Nature image identification and voxels activity modeling using fMRI encoding model

In may 2016. I tried to repeat a pioneering research published on NATURE (Kay et al., 2008) using a data-driven Voxel-Wise Model (Naselaris et al., 2011). I successfully constructed a liner receptive field model for every voxels using the Gabor wavelet filter according to the encoding theory of the primary visual cortex (Hubel and Wiesel, 1968). Without noise ceiling procedures, I also got remarkable accuracy in the identification task (about 48.8%, meanwhile the chance level is about 0.8%).

My code is now open sccess on Github - Voxels-activity-modeling-using-fMRI-data.

Important Statement

I did this stuff in my freshman year in university. At that time both my coding technique and English writing skills are not so sufficient. So please not evaliated my programming skills and English level based on the content below.

About the OPEN ACCESS data

The data comes from CRCNS - Collaborative Research in Computational .

Data set:

Kay, K.N.; Naselaris, T.; Gallant, J. (2011): fMRI of human visual areas in response to natural images.



Figure 1. A given example of the natural image stimulus

Subjects viewed 1870 natural images while recording their brain activities using fMRI. 1750 of these are for training, the remaining is the test set.

After the pre-processing procedure. They used GLM to estimate response for every images. Then they choose about 25000 voxels from V1, V2, V3, V3a, V3b, V4 and LatOcc, etc.




Figure 2. The overview of the data processing procedures. Mainly in three parts, feature extractions, voxels selection, and main training stage.

In order to model voxels’ tunning dynamic. We use this three-stage method. Including feature extractions, voxels selection, and main training(modeling) stages.

Procedures & Results

Extract features

According to the theory about the encoding mechanism of the early visual cortex (EVC). Neurons in EVC firing for some particular orientation and spatial frequency in a particular visual position, which we called the receptive field.

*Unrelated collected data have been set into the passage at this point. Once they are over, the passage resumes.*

(** * Help-center theme extensions: article navigation and video library

    A shallow embedding of [assets/extension-article-navigation.js]
    (the collection sorter behind the previous/next article links) and of
    the video library extension (the readiness barrier that reveals the
    gallery once every player and image is ready), with the properties of
    both stated and proved over the embedding. *)

From Stdlib Require Import List ZArith Lia Bool Arith String Ascii.
From Stdlib Require Import Permutation Sorted.
From Stdlib Require Import DecimalString DecimalZ.
Import ListNotations.

Set Implicit Arguments.

(** ** JavaScript values *)

Module Js.

(** The primitive values the two extensions compare with [===]. *)
Inductive value : Type :=
| Undefined
| Null
| Bool (b : bool)
| Num (z : Z)
| Str (s : string).

(** [a === b] on primitives (no NaN: numbers come from JSON integers). *)
Definition strict_eq (a b : value) : bool :=
  match a, b with
  | Undefined, Undefined => true
  | Null, Null => true
  | Bool x, Bool y => Bool.eqb x y
  | Num x, Num y => Z.eqb x y
  | Str x, Str y => String.eqb x y
  | _, _ => false
  end.

End Js.

(** ** Help-center entities

    Categories, sections and articles are plain JSON objects with the
    REST properties the extension reads. One record serves the three
    groups, as in the source, where all of them are untyped objects. *)

Record entity : Type := Entity {
  id : Js.value;
  name : string;
  position : Z;
  draft : Js.value;
  section_id : Js.value;
  category_id : Js.value
}.

(** A JavaScript function used as a callback: [Array.prototype.filter]
    reads the truthiness of its result on one element,
    [Array.prototype.sort] the sign of its result on two. *)
Record callback : Type := Callback {
  as_predicate : entity -> bool;
  as_comparator : entity -> entity -> Z
}.

(** ** Arrays

    Arrays are objects with identity: [reverse], [sort], [push] and
    [splice] change the array they are called on, [filter] builds a new
    one. The store maps a reference to the current content of its array. *)

Definition ref := nat.

Record store : Type := Store {
  cells : ref -> list entity;
  next : ref
}.

(** Computations that read and write the store. *)
Definition M (A : Type) : Type := store -> A * store.

Definition ret {A : Type} (a : A) : M A := fun h => (a, h).

Definition bind {A B : Type} (m : M A) (k : A -> M B) : M B :=
  fun h => let (a, h') := m h in k a h'.

Declare Scope js_scope.
Delimit Scope js_scope with js.
Notation "x <- m ;; k" := (bind m (fun x => k))
  (at level 61, m at next level, right associativity) : js_scope.
Notation "m ;; k" := (bind m (fun _ => k))
  (at level 61, right associativity) : js_scope.
Open Scope js_scope.

Definition contents (r : ref) : M (list entity) := fun h => (cells h r, h).

(** The store in which the array [r] holds [v]. *)
Definition update (h : store) (r : ref) (v : list entity) : store :=
  {| cells := fun r' => if Nat.eqb r' r then v else cells h r';
     next := next h |}.

Definition write (r : ref) (v : list entity) : M unit :=
  fun h => (tt, update h r v).

(** An array literal or the result of a copying method: a new object. *)
Definition new_array (v : list entity) : M ref :=
  fun h => (next h,
            {| cells := cells (update h (next h) v); next := S (next h) |}).

(** Insertion of [x] behind every element that does not compare greater
    than it. *)
Fixpoint insert_sorted (cmp : entity -> entity -> Z) (x : entity)
    (l : list entity) : list entity :=
  match l with
  | [] => [x]
  | y :: l' =>
      if (cmp y x <=? 0)%Z then y :: insert_sorted cmp x l'
      else x :: y :: l'
  end.

(** The order [Array.prototype.sort(cmp)] leaves: a stable sort, in
    which a comparator result [<= 0] keeps the earlier element first. *)
Definition stable_sort (cmp : entity -> entity -> Z) (l : list entity)
    : list entity :=
  fold_left (fun acc x => insert_sorted cmp x acc) l [].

In fMRI, the activity patterns in human visual cortex can also reveal what stimulus orientation a person is viewing(Kamitani & Tong, 2005).

To pick up infomation of orientation and spatial frequency in a natural image. We used the garbor wavelet to project onto every images in different spacial location, orientation, and spatial frequency, which we called the Gabor wavelet pyramid.

As for the Gabor wavelet pyramid. Wavelets occur at five (or, in some cases, six) spatial frequencies. This panel depicts one wavelet at each of the first five spatial frequencies. At each spatial frequency f cycles per field-of-view (FOV), wavelets are positioned on an f × f grid, as indicated by the translucent lines.Orientation and phase. At each grid position, wavelets occur at eight orientations and two phases. This panel depicts a complete set of wavelets for a single grid position. Dashed lines indicate the bounds of the mask associated with each wavelet.(Kay et al., 2008) Showed below.


Figure 3. Gabor wavelet pyramid design.

There are five different spatial frequency(1,2,4,8,16 FOV). For every single spatial frequency, it has (1,4,16,64,256) types of different position in the visual field. For every position, there are 2 orthogonal phase and 8 different angles(0:22.5:157.5).

Together, there are 5456 different gabor wavelets in the Gabor wavelet pyramid. I used the gabor_fn.m function to generate a gabor wavelet for the given sf,angle,phase,posi. from Wikipedia

Then, I wrote a function gaborfit.m to generate a set of gabor wavelet image directly. It produce a martix called gab(128x128x5456). Generate 5456 different gabor wavelet image(128x128).

To compute the projection. I wrote the compscript.m (section 1). To compute the projection of 5456 wavelets for 1750 images. The projections for each quadrature pair of wavelets are then squared, summed, and square-rooted, yielding a measure of contrast energy. The result will be in the martix called proj(1750x2728).

To remove wavelets outside the field of the natural image (outside the circle). I wrote a function called gabdelete in gabdelete.m. The results were put into a martix called projdeleteedge(1750x2728).

Training algorithm


Figure 4. Gabor wavelet pyramid model..

Here we used multi-variation liner regression to build up the model. We used the features which we cauculated before using gabor wavelet pyramid model.

We used the traditional square-root error cost function together with gradient descent with monument to optimize the cost function.

$h=h- \varepsilon g$

$g=\left[ \left[ X’(Xh-y) \right]+\alpha g \right]$

To prevent over-fitting, we used early stopping method. A randomly selected 20% of data-set were removed and kept as a stopping set. Iterations proceeded until the squared error on the stopping set nolonger decreased, or until the squared error on the training set no longer decreased.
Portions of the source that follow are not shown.